====== RECORDS PROVIDED ======

(** * Confetti particle engine: model and properties

    A shallow embedding of the particle simulation of [index.js]: the helper
    object [Utils], the class [Confetti] (one particle) and the class
    [ConfettiManager] (the live collection, the canvas and the frame step).

    JavaScript numbers are modelled by the rationals [Q]: the properties below
    are about the arithmetic the code writes down, not about rounding, and
    ranges of random draws and of decaying quantities are stated with
    inclusive ends, as they also hold of rounded arithmetic.  The canvas
    keeps its width and height as the integers a browser stores.  What
    the code obtains from its host (the window, [Math.log], [Math.cos],
    [Math.sin], [Math.PI], [Math.random], [Date.now]) is a parameter of the
    model, gathered in the record [Host]. *)

From Stdlib Require Import QArith Qround Qabs Qminmax Lqa ZArith Lia List String Bool.
From Stdlib Require Import Qpower.
Import ListNotations.

Open Scope Q_scope.

(** ** Numbers and JavaScript primitives *)

(** [a < b] and [a <= b] as the booleans a JavaScript comparison produces. *)
Definition Qltb (a b : Q) : bool := negb (Qle_bool b a).
Definition Qleb (a b : Q) : bool := Qle_bool a b.

Definition Math_floor (q : Q) : Q := inject_Z (Qfloor q).
Definition Math_abs (q : Q) : Q := Qabs q.
Definition Math_max (a b : Q) : Q := Qmax a b.
Definition Math_pow (base : Q) (exponent : Z) : Q := Qpower base exponent.

(** Truthiness of a value that is [null]/[undefined] ([None]) or a string:
    the empty string is falsy. *)
Definition truthy (v : option string) : bool :=
  match v with
  | Some EmptyString => false
  | Some (String _ _) => true
  | None => false
  end.

(** [array[i]] for an integral index: [undefined] ([None]) out of range. *)
Definition js_index {A : Type} (array : list A) (i : Z) : option A :=
  if (i <? 0)%Z then None else nth_error array (Z.to_nat i).

Definition array_length {A : Type} (array : list A) : Q :=
  inject_Z (Z.of_nat (List.length array)).

(** Conversion of a number to the [unsigned long] of a DOM attribute:
    the fraction is dropped (toward zero) and the integer taken modulo 2^32. *)
Definition ToUint32 (v : Q) : Z :=
  ((if Qle_bool 0 v then Qfloor v else Qceiling v) mod 2 ^ 32)%Z.

(** What reading [canvas.width] (or [height]) returns after [canvas.width = v]:
    both are [unsigned long] attributes that reflect a content attribute, so
    they hold the integer [v] converts to, or the attribute's [default] when
    that integer exceeds 2^31 - 1. *)
Definition canvas_attribute (default : Z) (v : Q) : Q :=
  inject_Z
    (if (ToUint32 v <=? 2147483647)%Z then ToUint32 v else default).

(** ** The host *)

Record Window := {
  innerWidth : Q;
  innerHeight : Q;
  devicePixelRatio : Q
}.

(** [random_oracle k] is what the [k]-th call of [Math.random()] returns and
    [clock_oracle k] what the [k]-th call of [Date.now()] returns. *)
Record Host := {
  window : Window;
  Math_log : Q -> Q;
  Math_cos : Q -> Q;
  Math_sin : Q -> Q;
  Math_PI : Q;
  random_oracle : nat -> Q;
  clock_oracle : nat -> Q
}.

(** How many calls of each oracle have been made so far. *)
Record Calls := {
  randomCalls : nat;
  nowCalls : nat
}.

(** [Math.random()] returns a number in [0, 1). *)
Definition random_in_unit (h : Host) : Prop :=
  forall k, 0 <= random_oracle h k /\ random_oracle h k < 1.

(** A computation that consults the oracles. *)
Definition Eff (A : Type) : Type := Calls -> A * Calls.

Definition ret {A : Type} (a : A) : Eff A := fun c => (a, c).

Definition bind {A B : Type} (m : Eff A) (k : A -> Eff B) : Eff B :=
  fun c => let (a, c') := m c in k a c'.

Declare Scope eff_scope.
Delimit Scope eff_scope with eff.
Notation "x <- m ;; k" := (bind m (fun x => k))
  (at level 61, m at next level, right associativity) : eff_scope.
Open Scope eff_scope.

(** ** Data *)

Record XY := { x : Q; y : Q }.

Inductive Direction := DirLeft | DirRight.

Inductive RadiusYDirection := Down | Up.

Definition Direction_eqb (a b : Direction) : bool :=
  match a, b with
  | DirLeft, DirLeft | DirRight, DirRight => true
  | _, _ => false
  end.

(** An [Image] object, identified by its [src]. *)
Record Image := { src : string }.

Record Confetti := {
  speed : XY;
  finalSpeedX : Q;
  rotationSpeed : Q;
  dragCoefficient : Q;
  radius : XY;
  initialRadius : Q;
  rotationAngle : Q;
  emojiRotationAngle : Q;
  radiusYDirection : RadiusYDirection;
  absCos : Q;
  absSin : Q;
  position : XY;
  initialPosition : XY;
  color : option string;
  emoji : option string;
  svgIcon : option Image;   (* the icon once it is ready, [null] before *)
  svgImage : option Image;  (* the icon being loaded, absent without icon *)
  createdAt : Q;
  direction : Direction
}.

(** Assignments to the fields that [updatePosition] and [onload] write. *)
Definition set_speed_x (v : Q) (p : Confetti) : Confetti :=
  {| speed := {| x := v; y := y (speed p) |};
     finalSpeedX := finalSpeedX p; rotationSpeed := rotationSpeed p;
     dragCoefficient := dragCoefficient p; radius := radius p;
     initialRadius := initialRadius p; rotationAngle := rotationAngle p;
     emojiRotationAngle := emojiRotationAngle p;
     radiusYDirection := radiusYDirection p; absCos := absCos p;
     absSin := absSin p; position := position p;
     initialPosition := initialPosition p; color := color p;
     emoji := emoji p; svgIcon := svgIcon p; svgImage := svgImage p;
     createdAt := createdAt p; direction := direction p |}.

Definition set_position (v : XY) (p : Confetti) : Confetti :=
  {| speed := speed p;
     finalSpeedX := finalSpeedX p; rotationSpeed := rotationSpeed p;
     dragCoefficient := dragCoefficient p; radius := radius p;
     initialRadius := initialRadius p; rotationAngle := rotationAngle p;
     emojiRotationAngle := emojiRotationAngle p;
     radiusYDirection := radiusYDirection p; absCos := absCos p;
     absSin := absSin p; position := v;
     initialPosition := initialPosition p; color := color p;
     emoji := emoji p; svgIcon := svgIcon p; svgImage := svgImage p;
     createdAt := createdAt p; direction := direction p |}.

Definition set_rotationSpeed (v : Q) (p : Confetti) : Confetti :=
  {| speed := speed p;
     finalSpeedX := finalSpeedX p; rotationSpeed := v;
     dragCoefficient := dragCoefficient p; radius := radius p;
     initialRadius := initialRadius p; rotationAngle := rotationAngle p;
     emojiRotationAngle := emojiRotationAngle p;
     radiusYDirection := radiusYDirection p; absCos := absCos p;
     absSin := absSin p; position := position p;
     initialPosition := initialPosition p; color := color p;
     emoji := emoji p; svgIcon := svgIcon p; svgImage := svgImage p;
     createdAt := createdAt p; direction := direction p |}.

======

How many lines in the listing contain the string "true"? Please answer with the number and no other words.

- _OUTPUT FOR THIS TASK_:
2